Мелодия кажется мягче, немного медленнее, и… она открывает рот, чтобы петь. Она — более мягкая версия Долли Партон; ее голос мягкий, с хрипловатыми нотками, которые не слышны, когда она говорит, но подавляют вас, когда она переходит на более высокие регистры.
Желание присоединиться к ней настигает меня, как товарный поезд.
Я хватаюсь за подлокотник, впиваясь пальцами в кожу, чтобы закрепиться на месте. Я не прикасался к фортепиано десять лет, но я хочу сесть рядом с Мией и сыграть.
Нет.
Я хочу сидеть позади нее… мои ноги обхватывают ее бедра, моя рука лежит на ее талии, одна рука на клавишах, ее спина прижимается к моей груди. Сладкий запах ее духов. Тепло ее тела…
Что, черт возьми, в ней такого?
Ее белокурые локоны, раскачивающиеся слева направо в хвосте, пока она играет, — все, что я вижу; слова песен, льющиеся из ее пухлого рта, — все, что я слышу. Я нахожусь в оцепенении, пока мелодия не прерывается слишком быстро.

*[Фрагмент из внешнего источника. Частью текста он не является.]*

(* ===== verification/SearchParse.v ===== *)
(** * Parsing a search request: [ed2k/search.go]

    A search arrives in prefix form. The depth of the recursion and the number of leaves are
    bounded while it is read. *)

From S2P Require Import Prelude Buffer Types Text Search.
Local Open Scope Z_scope.

Definition MaxSearchExprDepth : nat := 24.
Definition MaxSearchExprLeaves : Z := 64.

Definition ErrSearchTooManyLeaves : error := ErrNew "search expression has more than 64 leaves".
Definition ErrSearchTooDeep : error := ErrNew "search expression nested deeper than 24 levels".
Definition ErrSearchToken : error := ErrNew "unknown search token".

Definition readSearchTagName : M Buffer (Z * Z) :=
  nameLen ← GetUInt16LE;
  name ← GetChecked nameLen;
  if nameLen =? 1 then
    match name with code :: _ => mret (nameLen, code) | [] => panic end
  else mret (nameLen, 0).

Definition readSearchNumericType : M Buffer Z :=
  op ← GetUInt8;
  '(nameLen, code) ← readSearchTagName;
  mret (Z.lor (Z.lor op (u32 (Z.shiftl nameLen 8))) (u32 (Z.shiftl code 24))).

Section Parse.
Context `{Unicode}.

Definition specialKeywordLeaf (s : bytes) : option SearchExpr :=
  match ParseRelatedTerm s with
  | Some seeds => Some (relatedExpr seeds)
  | None =>
      match ParseHashTerm s with
      | Some (hash, size) => Some (hashExpr hash size)
      | None => None
      end
  end.

Definition keywordLeaf (s : bytes) : SearchExpr :=
  match specialKeywordLeaf s with Some leaf => leaf | None => textExpr s end.

(** [rem] is [MaxSearchExprDepth - depth]. The count of leaves is passed in and returned,
    where the code keeps it behind a pointer: an error ends the whole parse. *)
Fixpoint parseSearchExpr (rem : nat) (leaves : Z) : M Buffer (SearchExpr * Z) :=
  match rem with
  | O => fail ErrSearchTooDeep
  | S rem =>
      token ← GetUInt8;
      let leaves := if negb (token =? 0) then leaves + 1 else leaves in
      if MaxSearchExprLeaves <? leaves then fail ErrSearchTooManyLeaves
      else if token =? 0x01 then
        s ← GetString;
        mret (keywordLeaf s, leaves)
      else if token =? TypeString then
        s ← GetString;
        '(nameLen, code) ← readSearchTagName;
        let typ := Z.lor nameLen (u32 (Z.shiftl code 16)) in
        mret (match (if typ =? SearchTermTag then specialKeywordLeaf s else None) with
              | Some leaf => leaf
              | None => stringExpr typ s
              end, leaves)
      else if token =? TypeUint32 then
        v ← GetUInt32LE;
        typ ← readSearchNumericType;
        mret (numberExpr SearchUInt32 typ v, leaves)
      else if token =? 0x08 then
        lo ← GetUInt32LE;
        hi ← GetUInt32LE;
        typ ← readSearchNumericType;
        mret (numberExpr SearchUInt64 typ (u64 (lo + u64 (Z.shiftl hi 32))), leaves)
      else if token =? 0x00 then
        op ← GetUInt8;
        '(l, leaves) ← parseSearchExpr rem leaves;
        '(r, leaves) ← parseSearchExpr rem leaves;
        let kind := if op =? 0x01 then SearchOr else if op =? 0x02 then SearchAndNot else SearchAnd in
        mret (boolExpr kind l r, leaves)
      else fail ErrSearchToken
  end.

Definition ParseSearchExpr : M Buffer SearchExpr :=
  '(e, _) ← parseSearchExpr MaxSearchExprDepth 0; mret e.

End Parse.

(** ** Any bytes *)

(** Levels of boolean nodes above the deepest leaf, and trees without nil. *)
Fixpoint depth (e : SearchExpr) : nat :=
  match e with
  | mkSearchExpr kind _ _ _ _ l r _ =>
      if is_bool kind then
        S (Nat.max (match l with Some l => depth l | None => O end)
             (match r with Some r => depth r | None => O end))
      else O
  end.

Fixpoint full (e : SearchExpr) : bool :=
  match e with
  | mkSearchExpr kind _ _ _ _ l r _ =>
      if is_bool kind then
        match l, r with Some l, Some r => full l && full r | _, _ => false end
      else true
  end.

Section Theory.
Context `{U : Unicode}.

Lemma decodes_readSearchTagName : decodes (λ r, fits 16 r.1 ∧ fits 8 r.2) readSearchTagName.
Proof.
  unfold readSearchTagName. eapply decodes_bind; [apply decodes_GetUInt16LE|]. intros n Hn.
  eapply decodes_bind; [apply decodes_GetChecked; unfold fits in Hn; lia|]. intros name [Hw Hl].
  destruct (Z.eqb_spec n 1) as [->|]; [|by apply decodes_ret].
  destruct name as [|c name]; [done|]. apply decodes_ret. split; [done|].
  apply Forall_cons in Hw as [Hc _]. unfold is_byte in Hc. by unfold fits.
Qed.

Lemma decodes_readSearchNumericType : decodes (λ _, True) readSearchNumericType.
Proof.
  unfold readSearchNumericType. eapply decodes_bind; [apply decodes_GetUInt8|]. intros op _.
  eapply decodes_bind; [apply decodes_readSearchTagName|]. intros [n c] _. by apply decodes_ret.
Qed.

(** What a parse that has counted [before] leaves may still return. *)
Definition parsed (rem : nat) (before : Z) (r : SearchExpr * Z) : Prop :=
  (depth r.1 < rem)%nat ∧ full r.1 = true ∧ r.2 = before + length (leaves r.1) ∧ r.2 <= MaxSearchExprLeaves.

Lemma parsed_leaf rem before e :
  is_bool (se_Kind e) = false → before + 1 <= MaxSearchExprLeaves → parsed (S rem) before (e, before + 1).
Proof. intros Hb Hn. destruct e. unfold parsed. simpl in *. rewrite Hb. simpl. split_and!; [lia|done|lia|done]. Qed.

Lemma keywordLeaf_leaf s : is_bool (se_Kind (keywordLeaf s)) = false.
Proof. unfold keywordLeaf, specialKeywordLeaf. by repeat case_match; simplify_eq. Qed.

— Кажется, это твоя любимая песня, — говорит она, оборачиваясь.
— Откуда ты знаешь?
— Я многое о тебе знаю. Ты биржевой маклер. Очень хороший. Твой день рождения на следующей неделе. Ты не любишь праздничный торт и вместо него ешь яблочный пирог с изюмом. Ты любишь спагетти, теплые шоколадные пирожные, прыжки с парашютом и зеленый цвет.

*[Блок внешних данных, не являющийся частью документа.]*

(* ===== verification/SortedIDs.v ===== *)
(** * Sorted lists of ids: the list routines of [storage/memory_index.go]

    Posting lists are kept ascending and without duplicates. Intersection and union run over
    two such lists, intersection galloping when one is much longer; both are shown to be the
    set operations. *)

From stdpp Require Export sorting.
From S2P Require Import Prelude.
Local Open Scope Z_scope.
#[local] Set Warnings "-clear-no-such-hyp".

(** ** Go's [slices] on sorted lists *)

(** [slices.BinarySearch]: the first position not below [x]. *)
Fixpoint lowerBound (l : list nat) (x : nat) : nat :=
  match l with
  | y :: l => if (y <? x)%nat then S (lowerBound l x) else 0
  | [] => 0
  end.
Definition BinarySearch (l : list nat) (x : nat) : nat * bool :=
  let pos := lowerBound l x in (pos, bool_decide (l !! pos = Some x)).

(** [slices.Insert] at a position of the list. *)
Definition Insert {A} (l : list A) (pos : nat) (x : A) : list A := take pos l ++ x :: drop pos l.

(** [slices.Compact]: one of each group of equal neighbours. *)
Fixpoint Compact {A} `{EqDecision A} (l : list A) : list A :=
  match l with
  | x :: (y :: _) as l' => if bool_decide (x = y) then Compact l' else x :: Compact l'
  | l => l
  end.

(** [slices.Sort] on ids and on strings, which compare byte by byte. *)
Definition SortIDs (l : list nat) : list nat := merge_sort le l.

Fixpoint string_le (a b : bytes) : bool :=
  match a, b with
  | [], _ => true
  | _ :: _, [] => false
  | x :: a, y :: b => (x <? y) || ((x =? y) && string_le a b)
  end.
Definition stringLe (a b : bytes) : Prop := string_le a b = true.
#[export] Instance stringLe_dec : RelDecision stringLe.
Proof. intros a b. unfold stringLe. apply _. Defined.
Definition SortStrings (l : list bytes) : list bytes := merge_sort stringLe l.

(** [sort.Slice] by a size, which promises the order and not what happens to equal sizes. *)
Class SortSlice := sort_by : ∀ {A}, (A → nat) → list A → list A.
Class SortSliceLaws `{SortSlice} : Prop :=
  sort_by_perm : ∀ {A} (f : A → nat) (l : list A), sort_by f l ≡ₚ l.

(** ** Sorted id lists *)

(** The galloping half of [intersectSorted]. *)
Fixpoint intersectGallop (a b : list nat) : list nat :=
  match a with
  | [] => []
  | v :: a =>
      let '(pos, found) := BinarySearch b v in
      if found then v :: intersectGallop a (drop pos b) else intersectGallop a (drop pos b)
  end.

(** The two cursors [i] and [j] as the rests of the lists. *)
Fixpoint intersectMerge (a : list nat) : list nat → list nat :=
  fix go b :=
    match a, b with
    | x :: a', y :: b' =>
        if (x <? y)%nat then intersectMerge a' b
        else if (y <? x)%nat then go b'
        else x :: intersectMerge a' b'
    | _, _ => []
    end.

Definition intersectSorted (a b : list nat) : list nat :=
  let '(a, b) := if (length b <? length a)%nat then (b, a) else (a, b) in
  if (length a * 32 <? length b)%nat then intersectGallop a b else intersectMerge a b.

Fixpoint unionSorted (a : list nat) : list nat → list nat :=
  fix go b :=
    match a, b with
    | x :: a', y :: b' =>
        if (x <? y)%nat then x :: unionSorted a' b
        else if (y <? x)%nat then y :: go b'
        else x :: unionSorted a' b'
    | [], _ => b
    | _, [] => a
    end.

(** ** Theory *)

Abbreviation ascending := (StronglySorted lt).

Lemma ascending_NoDup l : ascending l → NoDup l.
Proof.
  induction 1 as [|x l _ IH Hx]; constructor; [|done]. intros Hin.
  rewrite Forall_forall in Hx. specialize (Hx x Hin). lia.
Qed.

(** Two ascending lists with the same elements are one list. *)
Lemma ascending_unique l1 l2 : ascending l1 → ascending l2 → (∀ x, x ∈ l1 ↔ x ∈ l2) → l1 = l2.
Proof.
  intros H1 H2 Heq. apply (StronglySorted_unique_strong lt); [intros; lia|done|done|].
  by apply NoDup_Permutation; [apply ascending_NoDup..|].
Qed.

Lemma elem_of_Compact `{EqDecision A} (l : list A) x : x ∈ Compact l ↔ x ∈ l.
Proof.
  induction l as [|y l IH]; [done|]. cbn [Compact]. destruct l as [|z l]; [done|].
  case_bool_decide as E; [subst y; rewrite IH, !elem_of_cons; tauto|].
  by rewrite !(elem_of_cons _ _ y), IH.
Qed.

Lemma Compact_ascending l : StronglySorted le l → ascending (Compact l).
Proof.
  induction 1 as [|x l Hl IH Hx]; [constructor|]. cbn [Compact]. destruct l as [|y l]; [repeat constructor|].
  case_bool_decide as E; [done|]. constructor; [done|]. apply Forall_forall. intros z Hz.
  apply (proj1 (elem_of_Compact (y :: l) z)) in Hz.
  apply Forall_cons in Hx as [Hxy Hx]. apply elem_of_cons in Hz as [->|Hz]; [lia|].
  apply StronglySorted_inv in Hl as [_ Hy]. rewrite Forall_forall in Hy. specialize (Hy z Hz). lia.
Qed.

Lemma elem_of_SortIDs l x : x ∈ SortIDs l ↔ x ∈ l.
Proof. unfold SortIDs. by rewrite merge_sort_Permutation. Qed.

Lemma SortCompact_ascending l : ascending (Compact (SortIDs l)).
Proof. apply Compact_ascending, StronglySorted_merge_sort; [intros ???; lia|intros ??; lia]. Qed.

(** *** Searching *)

Lemma lowerBound_le l x : (lowerBound l x <= length l)%nat.
Proof. induction l as [|y l IH]; simpl; [lia|]. case_match; lia. Qed.

Lemma lowerBound_split l x :
  ascending l → Forall (λ y, y < x)%nat (take (lowerBound l x) l) ∧ Forall (λ y, x <= y)%nat (drop (lowerBound l x) l).
Proof.
  induction 1 as [|y l _ IH Hy]; [by split; constructor|]. cbn [lowerBound].
  destruct (Nat.ltb_spec y x); cbn [take drop].
  - destruct IH. split; [by constructor|done].
  - split; [constructor|]. constructor; [done|]. eapply Forall_impl; [exact Hy|]. simpl. lia.
Qed.

Lemma BinarySearch_found l x : ascending l → (BinarySearch l x).2 = true ↔ x ∈ l.
Proof.
  intros Hl. unfold BinarySearch. cbn [snd]. rewrite bool_decide_eq_true.
  destruct (lowerBound_split l x Hl) as [H1 H2]. split; [apply list_elem_of_lookup_2|].
  intros Hx. rewrite <- (take_drop (lowerBound l x) l) in Hx at 1. apply elem_of_app in Hx as [Hx|Hx].
  - rewrite Forall_forall in H1. specialize (H1 x Hx). simpl in H1. lia.
  - rewrite <- (Nat.add_0_r (lowerBound l x)), <- lookup_drop.
    assert (ascending (drop (lowerBound l x) l)) as Hd.
    { rewrite <- (take_drop (lowerBound l x) l) in Hl. by apply StronglySorted_app_1_r in Hl. }
    destruct (drop _ l) as [|y r]; [by apply elem_of_nil in Hx|]. cbn. f_equal.
    apply Forall_cons in H2 as [Hy _]. apply elem_of_cons in Hx as [->|Hx]; [done|].
    apply StronglySorted_inv in Hd as [_ Hd]. rewrite Forall_forall in Hd. specialize (Hd x Hx). lia.
Qed.

Lemma Insert_ascending l x : ascending l → x ∉ l → ascending (Insert l (lowerBound l x) x).
Proof.
  intros Hl Hx. destruct (lowerBound_split l x Hl) as [H1 H2]. unfold Insert.
  rewrite Forall_forall in H1. rewrite Forall_forall in H2.
  assert (∀ y, y ∈ drop (lowerBound l x) l → (x < y)%nat) as H2'.
  { intros y Hy. specialize (H2 y Hy). simpl in H2. assert (x ≠ y); [|lia]. intros <-. apply Hx.
    rewrite <- (take_drop (lowerBound l x) l). apply elem_of_app. by right. }
  rewrite <- (take_drop (lowerBound l x) l) in Hl. apply StronglySorted_app in Hl as (Hlt&Ht&Hd).
  apply StronglySorted_app_2; [|done|].
  - intros a b Ha Hb. specialize (H1 a Ha). simpl in H1. apply elem_of_cons in Hb as [->|Hb]; [done|].
    by apply Hlt.
  - constructor; [done|]. by apply Forall_forall.
Qed.

Lemma elem_of_Insert {A} (l : list A) pos x y : y ∈ Insert l pos x ↔ y = x ∨ y ∈ l.
Proof.
  unfold Insert. rewrite <- (take_drop pos l) at 3. rewrite !elem_of_app, elem_of_cons. tauto.
Qed.

(** *** Intersection and union *)

(** Putting [x] first: [l] holds what [a] and [b] share, all of it above [x]. *)
Lemma ascending_cons x (l a : list nat) :
  ascending l → (∀ y, y ∈ l → y ∈ a) → Forall (lt x) a → ascending (x :: l).
Proof.
  intros Hl Ha Hx. constructor; [done|]. rewrite Forall_forall in Hx. apply Forall_forall. auto.
Qed.

Lemma ascending_drop l n : ascending l → ascending (drop n l).
Proof. intros Hl. rewrite <- (take_drop n l) in Hl. by apply StronglySorted_app_1_r in Hl. Qed.

(** An id at least [x] is looked for from the position of [x] on. *)
Lemma elem_of_drop_lowerBound l x y :
  ascending l → (x <= y)%nat → y ∈ drop (lowerBound l x) l ↔ y ∈ l.
Proof.
  intros Hl Hxy. destruct (lowerBound_split l x Hl) as [H1 _]. rewrite Forall_forall in H1.
  rewrite <- (take_drop (lowerBound l x) l) at 3. rewrite elem_of_app. split; [by right|].
  intros [Hy|]; [|done]. specialize (H1 y Hy). simpl in H1. lia.
Qed.

Lemma intersectGallop_spec a b :
  ascending a → ascending b →
  ascending (intersectGallop a b) ∧ ∀ y, y ∈ intersectGallop a b ↔ y ∈ a ∧ y ∈ b.
Proof.
  intros Ha. revert b. induction Ha as [|v a Ha IH Hv]; intros b Hb.
  { split; [constructor|]. intros y. cbn. rewrite !elem_of_nil. tauto. }
  pose proof (BinarySearch_found b v Hb) as Hf. unfold BinarySearch in Hf. cbn [snd] in Hf.
  destruct (IH _ (ascending_drop b (lowerBound b v) Hb)) as [Hs Hin].
  assert (∀ y, y ∈ intersectGallop a (drop (lowerBound b v) b) ↔ y ∈ a ∧ y ∈ b) as Hin'.
  { intros y. rewrite Hin. rewrite Forall_forall in Hv. split; intros [Hy1 Hy2];
      (split; [done|]); apply (elem_of_drop_lowerBound b v) in Hy2; auto; specialize (Hv y Hy1); lia. }
  cbn [intersectGallop BinarySearch]. unfold BinarySearch. cbv iota beta.
  destruct (bool_decide _).
  - assert (v ∈ b) as Hvb by by apply Hf. split.
    + apply (ascending_cons v _ a); [done| |done]. intros y Hy. by apply Hin'.
    + intros y. rewrite !elem_of_cons, Hin'. clear - Hvb. naive_solver.
  - assert (v ∉ b) as Hvb by (intros ?%Hf; done). split; [done|].
    intros y. rewrite elem_of_cons, Hin'. clear - Hvb. naive_solver.
Qed.

Lemma ascending_head_notin x y (l : list nat) : (x < y)%nat → Forall (lt y) l → x ∉ y :: l.
Proof.
  intros Hxy Hl [->|Hin]%elem_of_cons; [lia|]. rewrite Forall_forall in Hl. specialize (Hl x Hin). lia.
Qed.

Lemma intersectMerge_spec a b :
  ascending a → ascending b →
  ascending (intersectMerge a b) ∧ ∀ y, y ∈ intersectMerge a b ↔ y ∈ a ∧ y ∈ b.
Proof.
  intros Ha. revert b. induction Ha as [|x a Ha IHa Hx]; intros b Hb.
  { destruct b; (split; [constructor|]); intros y; rewrite !elem_of_nil; tauto. }
  induction Hb as [|y b Hb IHb Hy].
  { split; [constructor|]. intros y. rewrite !elem_of_nil. tauto. }
  cbn [intersectMerge]. destruct (Nat.ltb_spec x y) as [E|E]; [|destruct (Nat.ltb_spec y x) as [E'|E']].
  - destruct (IHa (y :: b)) as [Hs Hin]; [by constructor|]. split; [done|]. intros z. rewrite Hin.
    pose proof (ascending_head_notin x y b E Hy) as Hn. rewrite (elem_of_cons a). clear - Hn. naive_solver.
  - destruct IHb as [Hs Hin]. split; [exact Hs|]. intros z.
    pose proof (ascending_head_notin y x a E' Hx) as Hn. rewrite (elem_of_cons b).
    etransitivity; [apply Hin|]. clear - Hn. naive_solver.
  - assert (x = y) as <- by lia. destruct (IHa b Hb) as [Hs Hin]. split.
    + apply (ascending_cons x _ a); [done| |done]. intros z. rewrite Hin. tauto.
    + intros z. rewrite !elem_of_cons, Hin. clear. naive_solver.
Qed.

Lemma intersect_short_spec a b (l := if (length a * 32 <? length b)%nat then intersectGallop a b else intersectMerge a b) :
  ascending a → ascending b → ascending l ∧ ∀ y, y ∈ l ↔ y ∈ a ∧ y ∈ b.
Proof. intros. subst l. destruct (_ <? _)%nat; auto using intersectGallop_spec, intersectMerge_spec. Qed.

Lemma intersectSorted_spec a b :
  ascending a → ascending b →
  ascending (intersectSorted a b) ∧ ∀ y, y ∈ intersectSorted a b ↔ y ∈ a ∧ y ∈ b.
Proof.
  intros Ha Hb. unfold intersectSorted. destruct (length b <? length a)%nat; [|by apply intersect_short_spec].
  destruct (intersect_short_spec b a) as [? Hin]; [done..|]. split; [done|]. intros y. rewrite Hin. tauto.
Qed.

Lemma unionSorted_spec a b :
  ascending a → ascending b →
  ascending (unionSorted a b) ∧ ∀ y, y ∈ unionSorted a b ↔ y ∈ a ∨ y ∈ b.
Proof.
  intros Ha. revert b. induction Ha as [|x a Ha IHa Hx]; intros b Hb.
  { destruct b; (split; [done|]); intros y; cbn; rewrite !elem_of_nil; tauto. }
  induction Hb as [|y b Hb IHb Hy].
  { split; [by constructor|]. intros y. cbn. rewrite !elem_of_nil. tauto. }
  cbn [unionSorted]. destruct (Nat.ltb_spec x y) as [E|E]; [|destruct (Nat.ltb_spec y x) as [E'|E']].
  - destruct (IHa (y :: b)) as [Hs Hin]; [by constructor|]. split.
    + apply (ascending_cons x _ (a ++ y :: b)); [done|intros z; rewrite elem_of_app; apply Hin|].
      apply Forall_app. split; [done|]. constructor; [done|]. eapply Forall_impl; [exact Hy|]. simpl. lia.
    + intros z. rewrite (elem_of_cons _ z x), Hin, (elem_of_cons a). tauto.
  - destruct IHb as [Hs Hin]. split.
    + apply (ascending_cons y _ ((x :: a) ++ b)); [exact Hs|intros z; rewrite elem_of_app; apply Hin|].
      apply Forall_app. split; [|done]. constructor; [done|]. eapply Forall_impl; [exact Hx|]. simpl. lia.
    + intros z. rewrite (elem_of_cons _ z y). etransitivity; [apply or_iff_compat_l, Hin|].
      rewrite (elem_of_cons b). tauto.
  - assert (x = y) as <- by lia. destruct (IHa b Hb) as [Hs Hin]. split.
    + apply (ascending_cons x _ (a ++ b)); [done|intros z; rewrite elem_of_app; apply Hin|].
      by apply Forall_app.
    + intros z. rewrite !elem_of_cons, Hin. tauto.
Qed.

(** *** Growing a list *)

Lemma ascending_snoc l x : ascending l → (∀ y, last l = Some y → y < x)%nat → ascending (l ++ [x]).
Proof.
  intros Hl Hx. apply StronglySorted_app_2; [|done|repeat constructor].
  intros a b Ha ->%list_elem_of_singleton. destruct (last l) as [y|] eqn:E.
  - specialize (Hx y eq_refl). apply last_Some in E as [l' ->].
    apply StronglySorted_app in Hl as (Hlt&_&_). apply elem_of_app in Ha as [Ha|Ha%list_elem_of_singleton].
    + specialize (Hlt a y Ha ltac:(by left)). lia.
    + by subst.
  - apply last_None in E as ->. by apply elem_of_nil in Ha.
Qed.

Lemma unionSorted_length a b :
  ascending a → ascending b → (∀ x, x ∈ a → x ∉ b) → length (unionSorted a b) = (length a + length b)%nat.
Proof.
  intros Ha Hb Hd. rewrite <- length_app. apply Permutation_length.
  destruct (unionSorted_spec a b Ha Hb) as [Hs Hin]. apply NoDup_Permutation; [by apply ascending_NoDup| |].
  - apply NoDup_app. auto using ascending_NoDup.
  - intros x. by rewrite Hin, elem_of_app.
Qed.

Lemma length_Insert {A} (l : list A) pos x : length (Insert l pos x) = S (length l).
Proof.
  unfold Insert. rewrite length_app. cbn [length]. rewrite Nat.add_succ_r, <- length_app. by rewrite take_drop.
Qed.

(** *** Byte order on strings *)

Lemma stringLe_cons x a y b : stringLe (x :: a) (y :: b) ↔ x < y ∨ x = y ∧ stringLe a b.
Proof. unfold stringLe. cbn. by rewrite orb_true_iff, andb_true_iff, Z.ltb_lt, Z.eqb_eq. Qed.

#[export] Instance stringLe_trans : Transitive stringLe.
Proof.
  intros a. induction a as [|x a IH]; intros [|y b] [|z c]; try done. rewrite !stringLe_cons.
  intros [?|[-> ?]] [?|[-> ?]]; [left; lia|by left..|right]. eauto.
Qed.

#[export] Instance stringLe_total : Total stringLe.
Proof.
  intros a. induction a as [|x a IH]; intros [|y b]; [by left|by left|by right|]. rewrite !stringLe_cons.
  destruct (Z.lt_trichotomy x y) as [|[->|]]; [by left; left| |by right; left].
  destruct (IH b); [left|right]; by right.
Qed.

Lemma stringLe_antisym a b : stringLe a b → stringLe b a → a = b.
Proof.
  revert b. induction a as [|x a IH]; intros [|y b]; try done. rewrite !stringLe_cons.
  intros [?|[-> ?]] [?|[? ?]]; try lia. f_equal. auto.
Qed.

Я вопросительно поднимаю бровь, но не останавливаю ее. Это не та информация, которой моя мама поделилась бы, если бы играла в купидона — что она часто делает в последнее время, — поэтому я знаю, что Мия получила ее не от нее.
— Когда тебе было четыре года, Тео сломал тебе ногу утюгом. На правом плече у тебя родимое пятно в виде зайчика. В детстве твоим любимым фильмом был Оскар со Сталлоне, но мама не разрешала тебе его смотреть. Не то чтобы это тебя останавливало… ты смотрел его в другом месте. — Она сдерживает улыбку. — Мне продолжать?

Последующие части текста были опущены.